### WORK TASK
Among the lines below, restate word for word only those from the line with "pose proof (proj2" through the line with "(set_small h p)) as H.", with both end lines kept.

┏━━

(* ===== verification/EvictionAccounting.v ===== *)
(** * Eviction: when a pass leaves the counters right

    The stores at the end of a pass overwrite what the sweep has subtracted,
    and no pass subtracts the key of a redis entry it drops. So a successful
    pass leaves the counters right exactly when it swept no bytes and dropped no
    key with any. *)
From S2P Require Import Prelude Digest Env Config State Accounting Eviction EvictionFrame.
From S2P Require Import EvictionRefs EvictionMaps EvictionUsage EvictionBudget EvictionHeaps.
From S2P Require Import EvictionPhases EvictionSwept EvictionResult.

Local Open Scope Z_scope.

(** A sum over keys that go. *)
Section sums.
Context {K V : Type} `{Countable K}.
Implicit Types (f : K -> Z) (m : gmap K V).

Lemma msum_shrink f m m' :
  (forall k, is_Some (m' !! k) -> is_Some (m !! k)) ->
  msum (fun k _ => f k) m = msum (fun k _ => f k) m' + msum (fun k _ => f k) (filter (fun kv => m' !! kv.1 = None) m).
Proof.
  revert m. induction m' as [|k x m' Hk IH] using map_ind; intros m Hsub.
  { rewrite msum_empty, map_filter_id by (intros k v _; apply lookup_empty). lia. }
  destruct (Hsub k) as [v Hv]; [rewrite lookup_insert_eq; by eexists|].
  rewrite msum_insert_None by done. pose proof (msum_delete (fun k _ => f k) m k) as Hd. rewrite Hv in Hd. simpl in Hd.
  assert (Hf : filter (fun kv => <[k := x]> m' !! kv.1 = None) m = filter (fun kv => m' !! kv.1 = None) (delete k m)).
  { apply map_eq. intros k'. apply option_eq. intros v'. rewrite !map_lookup_filter_Some. cbn [fst].
    rewrite lookup_delete_Some, lookup_insert_None. naive_solver. }
  rewrite Hf. specialize (IH (delete k m)). rewrite <- Z.add_assoc, <- IH; [lia|].
  intros k' Hk'. destruct (decide (k = k')) as [->|Hne]; [rewrite Hk in Hk'; by destruct Hk'|].
  rewrite lookup_delete_ne by done. apply Hsub. by rewrite lookup_insert_ne.
Qed.

Lemma msum_all_zero (g : K -> V -> Z) m :
  (forall k v, m !! k = Some v -> 0 <= g k v) ->
  msum g m = 0 <-> (forall k v, m !! k = Some v -> g k v = 0).
Proof.
  intros Hg. split; [|apply msum_zero]. intros Hz k v Hk.
  pose proof (msum_lookup_le g m k v Hg Hk). pose proof (Hg k v Hk). lia.
Qed.
End sums.

Section accounting.
Context {SHA : Sha256} {ITER : MapIter} {JSON : SerdeJson} {HEAP : BinaryHeap}.
Implicit Types (s : State) (p : Pass) (b : Bucket).

(** ** A pass adds no key *)
Definition keys_of s0 p : Prop := forall k, is_Some (redis_entries (ps p) !! k) -> is_Some (redis_entries s0 !! k).

Lemma spill_redis_entries_keys io key la n p k :
  is_Some (redis_entries (ps (outcome (spill_redis io key la n p))) !! k) -> is_Some (redis_entries (ps p) !! k).
Proof.
  unfold spill_redis, spill_redis_write.
  destruct (redis_entries (ps p) !! key) as [[v id l|]|] eqn:Ek; [|done..].
  destruct (write_blob_maps io id v (ps p)) as (_ & _ & _ & Hr).
  destruct (write_blob_to_disk io id v (ps p)) as [s' []]; cbn [outcome fst] in *;
    unfold spill_redis_commit; pass_simpl; rewrite Hr; [|done].
  destruct (decide (key = k)) as [->|Hne]; [rewrite Ek; by eexists|by rewrite lookup_insert_ne].
Qed.

Lemma drop_cand_keys io b c p k :
  is_Some (redis_entries (ps (drop_cand io b c p)) !! k) -> is_Some (redis_entries (ps p) !! k).
Proof.
  destruct c as [la d|key la n]; cbn [drop_cand].
  - by rewrite (proj2 (drop_manifest_entries io d p)).
  - rewrite (proj1 (drop_redis_entries b key n p)). intros [v [_ Hv]%lookup_delete_Some]. by eexists.
Qed.

Lemma spill_manifest_keys io la d p k :
  is_Some (redis_entries (ps (outcome (spill_manifest io la d p))) !! k) -> is_Some (redis_entries (ps p) !! k).
Proof.
  unfold spill_manifest. destruct (manifests (ps p) !! d) as [m|]; [|done]. cbv zeta. set (p1 := set_ps _ p).
  pose proof (proj2 (spill_refs_entries io (m_evicted m) p1 (referenced_digests (m_content m)))) as Hr.
  destruct (spill_refs _ _ _ _); cbn [mbind result_bind outcome] in *; pass_simpl; by rewrite Hr.
Qed.

Lemma iteration_keys s0 io p :
  keys_of s0 p -> match evict_iteration io p with Continue q => keys_of s0 q | _ => True end.
Proof.
  intros Hp. unfold evict_iteration. destruct (pop_if _ (small_memory_candidates p)) as [[c h]|].
  { pose proof (drop_cand_keys io small_redis_memory_usage c (set_small h p)) as H.
    destruct c; cbn [small_pressure]; intros k' Hk'; by apply Hp, H. }
  destruct (pop_if _ (large_memory_candidates p)) as [[[la d|key la n] h]|]; cbn [large_pressure].
  - pose proof (spill_manifest_keys io la d (set_large h p)) as H.
    destruct (spill_manifest _ _ _ _); [|done]. intros k' Hk'. by apply Hp, H.
  - pose proof (spill_redis_entries_keys io key la n (set_large h p)) as H.
    destruct (spill_redis _ _ _ _ _); [|done]. intros k' Hk'. by apply Hp, H.
  - destruct (pop_if _ (disk_candidates p)) as [[c h]|]; [|done].
    pose proof (drop_cand_keys io redis_disk_usage c (set_disk_cands h p)) as H.
    destruct c; cbn [disk_pressure]; intros k' Hk'; by apply Hp, H.
Qed.

Lemma evict_keys io s s' k :
  evict io s = Some (s', true) -> is_Some (redis_entries s' !! k) -> is_Some (redis_entries s !! k).
Proof.
  unfold evict. destruct (evict_loop io _ _) as [r|] eqn:El; [|done].
  apply (evict_loop_ind io (keys_of s) (fun _ => True)) in El.
  - destruct r as [p|p]; intros [= <-]. destruct El as [Hk _]. destruct (sweep_maps io p) as (_ & _ & Hr).
    change (redis_entries (publish (sweep io p))) with (redis_entries (ps (sweep io p))). rewrite Hr. apply Hk.
  - intros p Hp. pose proof (iteration_keys s io p Hp). by destruct (evict_iteration io p).
  - intros k'. by rewrite scan_ps.
Qed.

(** ** What is over-counted *)
Lemma share_zero (x : Bucket * N) : (forall b, share b x = 0) <-> x.2 = 0%N.
Proof.
  unfold share. split; [intros Hs|intros -> b]; [|by case_decide]. specialize (Hs x.1).
  rewrite decide_True in Hs by done. lia.
Qed.

Lemma swept_bytes_zero s :
  (forall b, swept_bytes b s = 0) <-> forall d bl, swept s !! d = Some bl -> (blob_bucket bl).2 = 0%N.
Proof.
  unfold swept_bytes. split.
  - intros Hz d bl Hd. apply share_zero. intros b.
    apply (proj1 (msum_all_zero _ _ (fun _ bl _ => share_nonneg b (blob_bucket bl))) (Hz b) d bl Hd).
  - intros Hz b. apply msum_zero. intros d bl Hd. unfold blob_share, share. rewrite (Hz d bl Hd). by case_decide.
Qed.

Lemma keybytes_lost s s' :
  (forall k, is_Some (redis_entries s' !! k) -> is_Some (redis_entries s !! k)) ->
  0 <= keybytes s - keybytes s' /\
  (keybytes s - keybytes s' = 0 <->
   forall k e, redis_entries s !! k = Some e -> redis_entries s' !! k = None -> k = []).
Proof.
  intros Hsub. unfold keybytes.
  rewrite (msum_shrink (fun k : bytes => Z.of_N (blen k)) (redis_entries s) (redis_entries s') Hsub).
  set (lost := filter _ (redis_entries s)).
  assert (Hlost : forall k e, lost !! k = Some e <-> redis_entries s !! k = Some e /\ redis_entries s' !! k = None)
    by (intros; unfold lost; by rewrite map_lookup_filter_Some).
  pose proof (msum_all_zero (fun k _ => Z.of_N (blen k)) lost (fun _ _ _ => N2Z.is_nonneg _)) as Hz.
  pose proof (msum_nonneg (fun k _ => Z.of_N (blen k)) lost (fun _ _ _ => N2Z.is_nonneg _)) as Hn.
  split; [lia|]. rewrite Z.add_simpl_l, Hz. split.
  - intros H k e Hk Hnone. specialize (H k e ltac:(by apply Hlost)). unfold blen in H. destruct k; [done|]. simpl in H. lia.
  - intros H k e [Hk Hnone]%Hlost. by rewrite (H k e).
Qed.

(** C33: a defect. A successful pass that started from exact counters (less than
    2^63 bytes in all, no reference count wraps) leaves exact counters if and
    only if every blob that its final sweep deleted, and the key
    of every redis entry that it dropped, was empty: the final stores write back
    accumulators that still count the swept blobs, and the keys of evicted
    entries are never subtracted. *)
Theorem evict_accounting io s s' :
  Accounted s -> total_charge s < I63 -> refs_fit s -> evict io s = Some (s', true) ->
  Accounted s' <->
  (forall d bl, blobs s !! d = Some bl -> refcount d (manifests s) = 0 ->
     (BLOB_GRACE_SECONDS <= now s - Blob.last_accessed bl)%N -> (blob_bucket bl).2 = 0%N) /\
  (forall k e, redis_entries s !! k = Some e -> redis_entries s' !! k = None -> k = []).
Proof.
  intros Hacc Hfit Hrf He. destruct (keybytes_lost s s' (fun k => evict_keys io s s' k He)) as [Hkn Hk].
  rewrite <- Hk. destruct (evict_loop_end io s s' Hacc Hfit He) as (p & Hp & ->).
  pose proof (published_counters io s p Hfit Hrf Hp) as Hc. cbv zeta in Hc. set (s' := publish (sweep io p)) in *. clearbody s'.
  assert (Ha : Accounted s' <-> forall b, excess s s' b = 0).
  { split; intros H b; destruct (Hc b) as (Hu & Hb & Hex); pose proof (charge_nonneg b s').
    - specialize (H b). cbn beta in H. rewrite wrap_i64_small in H; unfold I63 in *; lia.
    - rewrite (H b) in Hu. rewrite wrap_i64_small; unfold I63 in *; lia. }
  assert (Hs : (forall b, swept_bytes b s = 0) <->
    (forall d bl, blobs s !! d = Some bl -> refcount d (manifests s) = 0 ->
       (BLOB_GRACE_SECONDS <= now s - Blob.last_accessed bl)%N -> (blob_bucket bl).2 = 0%N)).
  { rewrite swept_bytes_zero. setoid_rewrite swept_lookup. unfold stale. naive_solver. }
  assert (Hsn : forall b, 0 <= swept_bytes b s) by (intros; apply msum_nonneg; intros; apply share_nonneg).
  rewrite Ha, <- Hs. unfold excess. split.
  - intros H. split.
    + intros b. specialize (H b). specialize (Hsn b). case_decide; lia.
    + specialize (H small_redis_memory_usage). specialize (Hsn small_redis_memory_usage).
      rewrite decide_True in H by done. lia.
  - intros [H1 H2] b. rewrite H1. case_decide; lia.
Qed.
End accounting.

┗━━

### FINAL ANSWER
  pose proof (proj2 (spill_refs_entries io (m_evicted m) p1 (referenced_digests (m_content m)))) as Hr.
  destruct (spill_refs _ _ _ _); cbn [mbind result_bind outcome] in *; pass_simpl; by rewrite Hr.
Qed.

Lemma iteration_keys s0 io p :
  keys_of s0 p -> match evict_iteration io p with Continue q => keys_of s0 q | _ => True end.
Proof.
  intros Hp. unfold evict_iteration. destruct (pop_if _ (small_memory_candidates p)) as [[c h]|].
  { pose proof (drop_cand_keys io small_redis_memory_usage c (set_small h p)) as H.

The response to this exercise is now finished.